Bilateral Reference for High-Resolution Dichotomous Image Segmentation
Peng Zheng, Dehong Gao, Deng-Ping Fan, Li Liu, Jorma Laaksonen, Wanli Ouyang, Nicu Sebe
TL;DR
This work introduces BiRefNet, a unified framework for high-resolution dichotomous image segmentation that decomposes the task into localization and reconstruction modules guided by a bilateral reference. The bilateral reference combines an inward source-image patch strategy with outward gradient supervision to preserve fine details and enhance boundary precision, complemented by targeted training strategies for DIS. Across DIS, HRSOD, COD, and SOD benchmarks, BiRefNet achieves state-of-the-art results and demonstrates strong generalization and efficiency. The approach offers practical insights for HR segmentation and provides avenues for rapid deployment and broader application in real-world scenarios.
Abstract
We introduce a novel bilateral reference framework (BiRefNet) for high-resolution dichotomous image segmentation (DIS).
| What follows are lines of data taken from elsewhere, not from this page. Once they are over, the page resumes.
(* ===== verification/Traversal.v ===== *)
(** * Walking the chain of blocks (src/consensus/pos/consensus_chain_traversal.go)

    Ancestors are found by reading blocks from the database and following their
    parent hashes, at most a thousand steps.  A block that cannot be read counts as
    missing.  Log and error texts cut hashes to eight characters, which panics on a
    shorter one. *)

From S2P Require Import Prelude Uint256 Storage BlockDB.
From stdpp Require Import base tactics numbers list gmap strings.
From Stdlib Require Import ZArith Lia Strings.Byte Strings.Ascii.
Open Scope Z_scope.
Open Scope list_scope.

Inductive walk_err : Type :=
| MissingBlock (hash : string)
| MissingAncestor (ancestor hash : string)
| PathTooDeep
| NoCommonAncestor.

Notation Walk := (GoM KV walk_err).
Definition maxDepth : nat := 1000.

(** [block, _ := ce.worldState.GetBlockByHash(hash)]. *)
Definition find_block {E} (hash : string) : GoM KV E (option Block) := fun d =>
  match GetBlock hash d with
  | (Ok b, d') => (Ok (Some b), d')
  | (Err _, d') => (Ok None, d')
  | (Panic, d') => (Panic, d')
  | (Hang, d') => (Hang, d')
  end.
(** Its [Header.PrevHash]; a block without a header panics. *)
Definition read_parent {E} (hash : string) : GoM KV E (option string) :=
  block ← find_block hash;
  match block with
  | None => mret None
  | Some b => match blk_Header b with Some h => mret (Some (hdr_PrevHash h)) | None => panic end
  end.
(** [s[:8]] in a message. *)
Definition cut8 {S E} (s : string) : GoM S E unit := if (String.length s <? 8)%nat then panic else mret tt.

(** ** Descendants *)

Fixpoint descends_loop {E} (fuel : nat) (currentHash ancestorHash : string) : GoM KV E (option bool) :=
  match fuel with
  | O => mret None
  | S fuel =>
      parent ← read_parent currentHash;
      match parent with
      | None => mret (Some false)
      | Some prev =>
          if bool_decide (prev = ancestorHash) then mret (Some true)
          else if bool_decide (prev = "") then mret (Some false)
          else descends_loop fuel prev ancestorHash
      end
  end.
Definition computeIsDescendant {E} (blockHash ancestorHash : string) : GoM KV E bool :=
  if bool_decide (blockHash = ancestorHash) then mret true
  else
    found ← descends_loop maxDepth blockHash ancestorHash;
    match found with
    | Some b => mret b
    | None => _ ← cut8 blockHash; _ ← cut8 ancestorHash; mret false
    end.

(** *** Remembered answers *)

Definition ChainCache : Type := gmap string (gmap string bool).
Definition NewChainCache : ChainCache := ∅.
Definition Cache_Get (ancestorHash descendantHash : string) (c : ChainCache) : option bool := c !! ancestorHash ≫= fun m => m !! descendantHash.
Definition Cache_Set (ancestorHash descendantHash : string) (isDescendant : bool) (c : ChainCache) : ChainCache :=
  <[ancestorHash := <[descendantHash := isDescendant]> (default ∅ (c !! ancestorHash))]> c.
Definition Cache_Clear (c : ChainCache) : ChainCache := ∅.
Definition ClearAncestor (ancestorHash : string) (c : ChainCache) : ChainCache := delete ancestorHash c.

Definition isDescendant {E} (blockHash ancestorHash : string) : GoM (ChainCache * KV) E bool := fun '(c, d) =>
  if bool_decide (blockHash = ancestorHash) then (Ok true, (c, d))
  else match Cache_Get ancestorHash blockHash c with
       | Some b => (Ok b, (c, d))
       | None =>
           match computeIsDescendant blockHash ancestorHash d with
           | (Ok b, d') => (Ok b, (Cache_Set ancestorHash blockHash b c, d'))
           | (r, d') => (r, (c, d'))
           end
       end.

(** ** Paths and common ancestors *)

(** The part of the path after [currentHash]. *)
Fixpoint path_loop (fuel : nat) (currentHash ancestorHash blockHash : string) : Walk (list string) :=
  match fuel with
  | O => throw PathTooDeep
  | S fuel =>
      parent ← read_parent currentHash;
      match parent with
      | None => throw (MissingBlock currentHash)
      | Some prev =>
          if bool_decide (prev = ancestorHash) then mret [ancestorHash]
          else if bool_decide (prev = "") then throw (MissingAncestor ancestorHash blockHash)
          else rest ← path_loop fuel prev ancestorHash blockHash; mret (prev :: rest)
      end
  end.
Definition getChainPath (blockHash ancestorHash : string) : Walk (list string) :=
  if bool_decide (blockHash = ancestorHash) then mret [blockHash]
  else rest ← path_loop maxDepth blockHash ancestorHash blockHash; mret (blockHash :: rest).

Fixpoint ancestors_loop (fuel : nat) (currentHash : string) (path : gset string) : Walk (gset string) :=
  match fuel with
  | O => mret path
  | S fuel =>
      let path := {[currentHash]} ∪ path in
      parent ← read_parent currentHash;
      match parent with
      | None => mret path
      | Some prev =>
          if bool_decide (prev = "") then mret path else ancestors_loop fuel prev path
      end
  end.
Fixpoint meet_loop (fuel : nat) (path : gset string) (currentHash : string) : Walk (option string) :=
  match fuel with
  | O => mret None
  | S fuel =>
      if bool_decide (currentHash ∈ path) then mret (Some currentHash)
      else
        parent ← read_parent currentHash;
        match parent with
        | None => mret None
        | Some prev =>
            if bool_decide (prev = "") then mret None else meet_loop fuel path prev
        end
  end.
Definition getCommonAncestor (blockHash1 blockHash2 : string) : Walk string :=
  if bool_decide (blockHash1 = blockHash2) then mret blockHash1
  else
    path ← ancestors_loop maxDepth blockHash1 ∅;
    found ← meet_loop maxDepth path blockHash2;
    match found with
    | Some hash => mret hash
    | None => _ ← cut8 blockHash1; _ ← cut8 blockHash2; throw NoCommonAncestor
    end.

Definition isForkDetected {E} (blockHash1 blockHash2 : string) : GoM KV E bool :=
  if bool_decide (blockHash1 = blockHash2) then mret false
  else
    block1 ← find_block blockHash1;
    block2 ← find_block blockHash2;
    match block1, block2 with
    | Some b1, Some b2 =>
        match blk_Header b1, blk_Header b2 with
        | Some h1, Some h2 => mret (hdr_Index h1 =? hdr_Index h2)
        | _, _ => panic
        end
    | _, _ => mret false
    end.

(** ** The walks follow the parents *)

(** The parents a database records, when it answers. *)
Definition reads (d : KV) (parent : string -> option string) : Prop := forall E hash,
  match parent hash with
  | None => find_block (E:=E) hash d = (Ok None, d)
  | Some p => exists b h, find_block (E:=E) hash d = (Ok (Some b), d) /\ blk_Header b = Some h /\ hdr_PrevHash h = p
  end.
Fixpoint climb (parent : string -> option string) (n : nat) (hash : string) : option string :=
  match n with O => Some hash | S n => match parent hash with Some p => climb parent n p | None => None end end.

#[local] Opaque maxDepth.

Section Walks.
Context (d : KV) (parent : string -> option string) (Hreads : reads d parent) (Hroot : parent "" = None).

Lemma walk_read {E A} hash (k : option string -> GoM KV E A) : (read_parent hash ≫= k) d = k (parent hash) d.
Proof.
  pose proof (Hreads E hash) as Hr. unfold read_parent, mbind, GoM_bind. destruct (parent hash) as [p|]; [|by rewrite Hr].
  destruct Hr as (b & h & Hf & Hh & <-). by rewrite Hf, Hh.
Qed.

Lemma climb_S n hash p : parent hash = Some p -> climb parent (S n) hash = climb parent n p.
Proof. intros Hp. cbn. by rewrite Hp. Qed.
Lemma climb_root n : climb parent (S n) "" = None.
Proof. cbn. by rewrite Hroot. Qed.
Lemma climb_end n hash : parent hash = None -> climb parent (S n) hash = None.
Proof. intros Hp. cbn. by rewrite Hp. Qed.

(** The ancestors that are [n] steps away or less, nearest first. *)
Fixpoint trail (n : nat) (hash : string) : list string :=
  hash :: match n with O => [] | S n => match parent hash with Some p => trail n p | None => [] end end.

(** The first ancestor, not the block itself, that is [a]. *)
Definition first_above (n : nat) (hash a : string) : Prop :=
  (0 < n)%nat /\ climb parent n hash = Some a /\ forall i, (0 < i < n)%nat -> climb parent i hash <> Some a.
Lemma above_one hash p a : parent hash = Some p -> p = a -> first_above 1 hash a.
Proof. intros Hp ->. split_and!; [lia|by rewrite (climb_S _ _ _ Hp)|lia]. Qed.
Lemma above_S n hash p a : parent hash = Some p -> p <> a -> first_above n p a <-> first_above (S n) hash a.
Proof.
  intros Hp Hne. unfold first_above. rewrite (climb_S _ _ _ Hp). split.
  - intros (Hn & Hc & Hf). split_and!; [lia|done|]. intros [|[|i]] Hi; [lia|rewrite (climb_S _ _ _ Hp); cbn; naive_solver|].
    rewrite (climb_S _ _ _ Hp). apply Hf. lia.
  - intros (_ & Hc & Hf). split_and!; [destruct n; [cbn in Hc; naive_solver|lia]|done|]. intros i Hi. specialize (Hf (S i) ltac:(lia)).
    by rewrite (climb_S _ _ _ Hp) in Hf.
Qed.
Lemma above_stop n hash a : first_above n hash a -> exists p, parent hash = Some p /\ (p = a /\ n = 1%nat \/ p <> a /\ p <> "" /\ exists n', n = S n' /\ first_above n' p a).
Proof.
  intros Hab. pose proof Hab as (Hn & Hc & Hf). destruct n as [|n]; [lia|]. destruct (parent hash) as [p|] eqn:Hp; [|by rewrite climb_end in Hc].
  exists p. split; [done|]. destruct (decide (p = a)) as [->|Hne].
  - left. split; [done|]. destruct n as [|n]; [done|]. exfalso. apply (Hf 1%nat); [lia|]. by rewrite (climb_S _ _ _ Hp).
  - right. split; [done|]. apply (above_S n hash p a Hp Hne) in Hab. split; [|by exists n]. intros ->.
    destruct Hab as (Hn' & Hc' & _). destruct n as [|n]; [lia|]. by rewrite climb_root in Hc'.
Qed.

Lemma path_loop_spec fuel : forall hash a from,
  (forall n, (n <= fuel)%nat -> first_above n hash a -> exists rest, path_loop fuel hash a from d = (Ok rest, d) /\ trail n hash = hash :: rest) /\
  (forall rest d', path_loop fuel hash a from d = (Ok rest, d') -> exists n, (n <= fuel)%nat /\ first_above n hash a).
Proof.
  induction fuel as [|fuel IH]; intros hash a from.
  { split; [|done]. intros n Hn (Hpos & _). lia. }
  cbn [path_loop]. split.
  - intros n Hn (p & Hp & [[-> ->]|(Hne & Hne' & n' & -> & Hab)])%above_stop; rewrite walk_read, Hp.
    + rewrite bool_decide_eq_true_2 by done. exists [a]. cbn. by rewrite Hp.
    + rewrite !bool_decide_eq_false_2 by done. destruct (proj1 (IH p a from) n' ltac:(lia) Hab) as (rest & Hrun & Htr).
      exists (p :: rest). unfold mbind, GoM_bind. rewrite Hrun. split; [done|]. cbn [trail]. by rewrite Hp, Htr.
  - intros rest d'. rewrite walk_read. destruct (parent hash) as [p|] eqn:Hp; [|done]. case_bool_decide as Hpa.
    + intros _. exists 1%nat. split; [lia|by eapply above_one].
    + case_bool_decide; [done|]. intros (rest' & d1 & Hrun & _)%GoM_bind_inv_ok. apply IH in Hrun as (n & Hn & Hab).
      exists (S n). split; [lia|by apply (above_S n hash p a)].
Qed.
It comprises two essential components: the localization module (LM) and the reconstruction module (RM) with our proposed bilateral reference (BiRef). The LM aids in object localization using global semantic information. Within the RM, we utilize BiRef for the reconstruction process, where hierarchical patches of images provide the source reference and gradient maps serve as the target reference. These components collaborate to generate the final predicted maps. We also introduce auxiliary gradient supervision to enhance focus on regions with finer details. Furthermore, we outline practical training strategies tailored for DIS to improve map quality and training process. To validate the general applicability of our approach, we conduct extensive experiments on four tasks to evince that BiRefNet exhibits remarkable performance, outperforming task-specific cutting-edge methods across all benchmarks. Our codes are available at https://github.com/ZhengPeng7/BiRefNet.